Expression Simplification

The simplify() function applies a multi-pass pipeline to clean up the raw output of Wick contractions. It is called automatically inside compute_moment(), but you can also call it directly on any expression.

from sft_wick import simplify
simplified = simplify(raw_expr)

The Pipeline

simplify() applies four passes in sequence:

Pass 1 — Flatten

Recursively flattens nested Sum and Product structures:

  • Sum(Sum(a, b), c) becomes Sum(a, b, c)

  • Product(Product(a, b), c) becomes Product(a, b, c)

Also descends into the bodies of IntegralOver and SumOverIndex.

Pass 2 — Absorb Rationals

In any Product, multiplies all Rational factors into a single coefficient:

  • Product(Rational(1,2), Rational(3,1), C) becomes Product(Rational(3,2), C)

  • If the total coefficient is 0, the whole product becomes ZERO.

  • If the total coefficient is 1 and only one other factor remains, the product is unwrapped.

Pass 3 — Eliminate Zeros

  • Removes zero terms from sums

  • Collapses any product containing a zero factor to ZERO

  • Removes Rational(1) factors from products

  • Collapses wrappers whose body is zero

Pass 4 — Collect Like Terms

Groups sum terms by their structural signature (the non-coefficient part) and sums the rational coefficients within each group:

For example:

  • 2 C(x,y) R(x,z) + 3 C(x,y) R(x,z) becomes 5 C(x,y) R(x,z)
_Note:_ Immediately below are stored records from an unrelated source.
Lemma linked_to_home V V1 V2 d nm n : linked_to V V1 d nm n → sound_disk SB V1 → same_home SB V1 V2 → 0 ≤ d < sb_ninodes SB → linked_to V V2 d nm n.
Proof.
  intros [H1 H2 H3 H4 H5] HS E Hd. pose proof (unchanged_home SB G V1 V2 HS E) as Hu. pose proof (unchanged_alike SB V1 V2 HS Hu) as Ha.
  assert (∀ d nm, 0 ≤ d < sb_ninodes SB → ddir SB V2 d nm = ddir SB V1 d nm) as Edd by (intros d' nm' Hd'; apply ddir_dents; by apply Ha). split.
  - by rewrite Edd.
  - intros d' nm' Hd' Hne. rewrite Edd by done. by apply H2.
  - intros m Hm. destruct (Hu m Hm) as [Em _]. rewrite Em, (proj1 (Ha m Hm)). by apply H3.
  - intros m Hm. rewrite (names_alike SB V1 V2) by done. by apply H4.
  - intros m Hm Hne. eapply stays_trans; [by apply H5|by apply Hu].
Qed.

(** ** The new name *)

(** Where the new name goes: the directory and the name, if it can be there. *)
Definition link_place (V : Z → block) (nc : Z) (new : list Z) : option (Z * list Z) :=
  d ← resolve_to SB V true (start_of new nc) (elems new); nm ← list.last (elems new);
  match ddir SB V d nm with Some _ => None | None => Some (d, nm) end.

Context (V : Z → block) (I0 : list inode) (kc : nat) (nc : Z) (junk : list Z).
Context (Hdev : dev = Fs.ROOTDEV) (HT : tree SB V) (Hnl : ∀ n, live SB V n → 0 < d_nlink (dinode_at SB V n) < 32767).
Context (Ht0 : tbl V [] I0) (Hb0 : bounded dev I0 2147483000) (Hsl0 : 4 ≤ slots I0).
Context (Hkc : entry I0 kc nc false) (Hnc : live SB V nc) (Hroot : live SB V ROOTINO) (Hn16 : sb_ninodes SB ≤ 65536).
Context (Hjunk : length junk = 14%nat) (Hjb : bytes junk).
Context (Hsize : ∀ d, 0 ≤ d < sb_ninodes SB → dtype SB V d = T_DIR → d_size (dinode_at SB V d) + 16 ≤ MAXFILE * BSIZE).
Context (Hfree : (2 ≤ nfree SB V)%nat) (Hlog : 12 < sb_nlog SB).

(** The link count went up and goes back. *)
Lemma unlinked_run Q s V1 P I k n :
  fr s V1 P ∅ None false I (iptr kc) → hold dev SB l0 V1 [] I0 I k n → live SB V n → room SB P →
  relinked SB V V1 n (i16 (d_nlink (dinode_at SB V n) + 1)) →
  (∀ s' V2 P' I', fr s' V2 P' ∅ None false I' (iptr kc) → even dev SB l0 V2 I0 I' → tree SB V2 → unchanged SB V V2 → Q (-1) s') →
  wp (link_bad (iptr k)) Q s.
Proof.
  intros Hs Hh Hlive Hroom HR HQ. pose proof (Hnl n Hlive) as Hn1. pose proof Hlive as (Hn & Hty & _). pose proof Hh as (Ht & He & Hr & Hsn & Hk).
  assert (dinode_at SB V1 n = set_d_nlink (d_nlink (dinode_at SB V n) + 1) (dinode_at SB V n)) as E1.
  { rewrite (rl_inode _ _ _ _ _ HR) by done. rewrite decide_True by done. f_equal. unfold i16, u16. destruct (Z.ltb_spec ((d_nlink (dinode_at SB V n) + 1) mod 65536) 32768); zlia. }
  assert (i16 (d_nlink (dinode_at SB V1 n) - 1) = d_nlink (dinode_at SB V n)) as E2.
  { rewrite E1. cbn [d_nlink set_d_nlink]. unfold i16, u16. destruct (Z.ltb_spec ((d_nlink (dinode_at SB V n) + 1 - 1) mod 65536) 32768); zlia. }
  assert (bounded dev I 2147483001) as Hb by (intros m; rewrite Hr; specialize (Hb0 m); unfold one; destruct (m =? n); lia).
  eapply link_bad_run; [exact Hs|exact Ht|exact He|exact Hb|lia|apply HR|done|by rewrite E1|rewrite E2; lia|].
  clear s Hs. intros s V2 I' Hs Ht' Hr' Hs' Hk' HR'. rewrite E2 in HR'. pose proof (relinked_back SB V V1 V2 n _ Hn HR HR') as Hun.
  eapply HQ; [exact Hs| | |exact Hun].
  - pose proof (ref_of_nonneg dev I0 n (t_ref _ _ _ _ _ _ Ht0)). split; [done|]. split; [intros m; rewrite Hr', Hr; lia|]. split.
    + rewrite Hs', Hsn, Hr, Z.eqb_refl. unfold one. destruct (Z.eqb_spec (ref_of I0 n) 0), (Z.eqb_spec (ref_of I0 n + 1) 1); lia.
    + intros j m v Hm. apply Hk'; [by apply Hk|]. intros ->. apply (entry_ref dev SB l0 _ _ _ _ _ _ Ht0) in Hm. rewrite Hr, Z.eqb_refl. cbn. lia.
  - destruct (tree_relinked SB V V2 HT) as [HT2 _]; [apply HR'| |done]. intros m Hm. destruct (Hun m Hm) as [E Hst]. unfold dtype. by rewrite E.
Qed.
The signature includes propagator kinds, indices, spatial arguments, symbol names, integral variables, and summation indices — all in canonical order. Terms that cannot be matched are left unchanged.

Term Signatures

The internal function _term_signature() extracts a hashable signature from each term for grouping. It handles:

  • Bare propagators

  • Products of rationals, propagators, symbols, integrals, and summations

Products containing nested sums or other complex sub-expressions are marked as “ungroupable” and passed through without merging.

Diagram-Based Collection

collect_by_diagram() is a separate pass (not part of simplify()) that groups terms by Feynman diagram isomorphism. Two terms are equivalent if their propagator graphs are isomorphic under relabeling of dummy integration variables and summation indices.

The algorithm computes a canonical graph form for each term by trying all permutations of internal spatial variables (integration variables), using sorted C-edge endpoints to account for the symmetry \(C(x, y) = C(y, x)\). Terms with the same canonical form are merged: the propagators are factored out with canonical component indices, and the coupling coefficients are summed with indices (and spatial arguments for non-local couplings) permuted to match.

This handles three cases that matter in practice:

  • Within-vertex index routing: different Wick pairings that share the same spatial topology but differ in component-index assignments are collected, producing sums like \((F_{i_0 i_1 i_2} + F_{i_0 i_2 i_1})\).

  • Cross-vertex spatial relabeling: at order \(n \ge 2\) with the same vertex type, swapping vertex-copy spatial variables (e.g. \(y_0 \leftrightarrow y_1\)) is a valid relabeling that merges additional equivalent pairings.

  • C propagator symmetry: pairings that differ only by the orientation of a correlation propagator (\(C(a, b)\) vs \(C(b, a)\)) are identified.

from sft_wick import collect_by_diagram
collected = collect_by_diagram(simplified_expr)

# Backward-compatible alias:
from sft_wick import collect_by_topology  # same function

When Simplification Runs

compute_moment() applies the following pipeline to each order expression:

  1. Wick contraction — when collect_topology=True (default), uses the spatial-level engine which enumerates spatial topologies with multiplicities, then groups by canonical diagram form. When collect_topology=False, uses the operator-level engine followed by collect_by_diagram.

  2. simplify — flatten, absorb rationals, eliminate zeros, collect like terms

  3. apply_response_phase (response_phase=True) — multiply by \((-\mathrm{i})^n\)

You do not normally need to call these yourself, but they are all exposed in the public API for manual use.